Die EU setzt auf eine Neuauflage alter Politiken der Externalisierung von Grenzkontrollen. Aus menschenrechtlicher Sicht ist klar: Die als „Gatekeeper“ von der EU bestimmten, teilweise autokratischen Staaten, können nicht legitime Partner einer humanen Flucht- und Migrationspolitik sein. Die politischen Antworten auf die Krise des europäischen Grenzregimes und die Flucht- und Migrationsbewegungen werden ausgelagert – auf menschenrechtlich hochproblematisches Terrain. Flüchtlinge und MigrantInnen sollen in Herkunfts- und Transitregionen festgesetzt werden, in denen ihre Grundrechte missachtet werden. Menschenrechtsverletzungen, die aus der europäischen Wahrnehmung verbannt werden sollen.
Tatsächlich scheint die Reichweite europäischer Medien san den Küsten der südlichen Anrainerstaaten zu enden: Während Bilder von Bootskatastrophen seit der Katastrophe vor Lampedusa im Oktober 2013 in die europäische Öffentlichkeit dringen und immer wieder massive Kritik an Europas Abschottungspolitik provoziert haben, bleiben die Toten in der Ténéré-Wüste und auf den Routen durch die Sahara weitestgehend unerwähnt – und die Kontrollarchitektur jenseits des Mittelmeers unbeachtet.
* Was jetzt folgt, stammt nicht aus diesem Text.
(** C4. At fire time, for a snapshot the event processor stored, the
    recipients the evaluator computes are the user ids of the stored
    recipient-status map whose status is in the configured filter, in the
    order of the stored map and without duplicates. When there is none, no
    notification is created and no lookup started. When there are some,
    that list is what the evaluator emits: with identities off, the one
    job created carries it as [recipients]; with identities on, the
    lookups are started for the sender followed by that list, and the one
    job their last reply creates carries it; in the first revision the one
    job created carries it. *)
Theorem evaluator_filters_in_stored_order
    (client : string -> Receipts.Response) (hook : Receipts.Hook)
    (hook0 : ReceiptsFirst.Hook) (redis : gmap string JsonText)
    (data : JobData) (reply : JsonText) :
  stored_snapshot reply ->
  let statuses := Receipts.reportForStatus (Receipts.receipts hook) in
  let recipients :=
    watched_recipients statuses (json_recipient_status reply) in
  let statuses0 :=
    ReceiptsFirst.recipient_status_filter (ReceiptsFirst.receipts hook0) in
  let recipients0 :=
    watched_recipients statuses0 (json_recipient_status reply) in
  let fired := Receipts.process_delayed_job client hook redis data in
  let notification identities :=
    {| job_type := Receipts.originalName hook;
       job_data := ReceiptData (JSON_parse reply) recipients identities;
       job_delay := None;
       job_attempts := 10;
       job_backoff := ("exponential", 1000%Z) |} in
  Receipts.filter_recipients hook (JSON_parse reply) = recipients
  /\ NoDup recipients
  /\ (forall u, u ∈ recipients
        <-> exists status,
              (u, status) ∈ json_recipient_status reply
              /\ status ∈ statuses)
  /\ (redis !! Receipts.snapshot_key hook (data_messageId data) = Some reply ->
      recipients = [] ->
      out_jobs (Receipts.process_delayed_job client hook redis data) = []
      /\ out_pending (Receipts.process_delayed_job client hook redis data)
         = None)
  /\ ReceiptsFirst.filter_recipients hook0 (JSON_parse reply) = recipients0
  /\ (redis !! ReceiptsFirst.snapshot_key (data_messageId data) = Some reply ->
      recipients0 = [] ->
      out_jobs (ReceiptsFirst.process_delayed_job hook0 redis data) = [])
  /\ (redis !! Receipts.snapshot_key hook (data_messageId data) = Some reply ->
      recipients <> [] ->
      Receipts.identities (Receipts.receipts hook) = Receipts.IdentitiesOff ->
      out_jobs fired = [notification (Some ∅)] /\ out_pending fired = None)
  /\ (redis !! Receipts.snapshot_key hook (data_messageId data) = Some reply ->
      recipients <> [] ->
      Receipts.identities (Receipts.receipts hook) <> Receipts.IdentitiesOff ->
      out_jobs fired = []
      /\ exists j,
           out_pending fired = Some j
           /\ join_identities j
              = default "undefined" (user_id (sender (JSON_parse reply)))
                :: recipients
           /\ forall order, order ≡ₚ join_identities j ->
                exists hash,
                  (Receipts.run_replies hook j order).2
                  = [notification (Some hash)])
  /\ (redis !! ReceiptsFirst.snapshot_key (data_messageId data) = Some reply ->
      recipients0 <> [] ->
      out_jobs (ReceiptsFirst.process_delayed_job hook0 redis data)
      = [{| job_type := ReceiptsFirst.originalName hook0;
            job_data := ReceiptData (JSON_parse reply) recipients0 None;
            job_delay := None;
            job_attempts := 10;
            job_backoff := ("exponential", 1000%Z) |}]).
Proof.
  intros Hs statuses recipients statuses0 recipients0 fired notification.
  pose proof (filter_recipients_snapshot hook reply Hs) as Hf.
  pose proof (filter_recipients_snapshot_first hook0 reply Hs) as Hf0.
  fold statuses recipients in Hf. fold statuses0 recipients0 in Hf0.
  destruct (parsed_snapshot reply Hs) as (_ & Hwf & _).
  split; [done|]. split; [by apply watched_recipients_NoDup|].
  split; [apply elem_of_watched_recipients|].
  assert (Hfired : redis !! Receipts.snapshot_key hook (data_messageId data)
                   = Some reply ->
                   (out_jobs fired, out_pending fired)
                   = Receipts.processMessage client hook (JSON_parse reply)).
  { intros Hr. subst fired. unfold Receipts.process_delayed_job. rewrite Hr.
    by destruct (Receipts.processMessage client hook (JSON_parse reply)). }
  unfold Receipts.processMessage in Hfired. rewrite Hf in Hfired.
  assert (Hfired0 : redis !! ReceiptsFirst.snapshot_key (data_messageId data)
                    = Some reply ->
                    out_jobs (ReceiptsFirst.process_delayed_job hook0 redis
                                data)
                    = ReceiptsFirst.processMessage hook0 (JSON_parse reply)).
  { intros Hr. unfold ReceiptsFirst.process_delayed_job. by rewrite Hr. }
  unfold ReceiptsFirst.processMessage in Hfired0. rewrite Hf0 in Hfired0.
  fold fired. clearbody fired recipients recipients0.
  split; [|split; [done|]; split; [|split; [|split]]].
  - intros Hr He. specialize (Hfired Hr). rewrite He in Hfired.
    by injection Hfired as -> ->.
  - intros Hr He. rewrite (Hfired0 Hr), He. done.
  - intros Hr Hne Hoff. specialize (Hfired Hr). rewrite Hoff in Hfired.
    destruct recipients; [done|]. by injection Hfired as -> ->.
  - intros Hr Hne Hon. specialize (Hfired Hr).
    set (ids := default "undefined" (user_id (sender (JSON_parse reply)))
                :: recipients) in *.
    assert (exists getUser,
              out_jobs fired = []
              /\ out_pending fired
                 = Some {| join_message := JSON_parse reply;
                           join_recipients := recipients;
                           join_identities := ids;
                           join_getUser := getUser;
                           identityHash := ∅; count := 0 |})
      as (getUser & Hj & Hp).
    { destruct recipients; [done|].
      destruct (Receipts.identities (Receipts.receipts hook));
        [done| |]; injection Hfired as -> ->; by eexists. }
    split; [done|]. eexists. split; [exact Hp|]. split; [done|].
    intros order Hperm.
    match type of Hperm with _ ≡ₚ join_identities ?j0 =>
      destruct (fan_in hook j0 order) as (hash & H1 & _);
        [done | done | done | exact Hperm |]
    end.
    exists hash. exact H1.
  - intros Hr Hne. rewrite (Hfired0 Hr). by destruct recipients0.
Qed.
Mit ihrer Politik der Auslagerung von Grenzkontrollen verfolgt die EU eine fatale Strategie des Unsichtbarmachens von Schutzsuchenden und nimmt weitere Tote in Kauf. Doch Flüchtlinge und MigrantInnen lassen sich nicht durch Transitlager, Zäune oder technisch versierte Kontrollinstrumente aufhalten – sie wählen gefährlichere Routen, begeben sich auf riskantere Odysseen. Nur die Öffnung gefahrenfreier Wege kann verhindern, dass Europa zur Handlangerin schwerer Menschenrechtsverletzungen vor ihren Toren wird.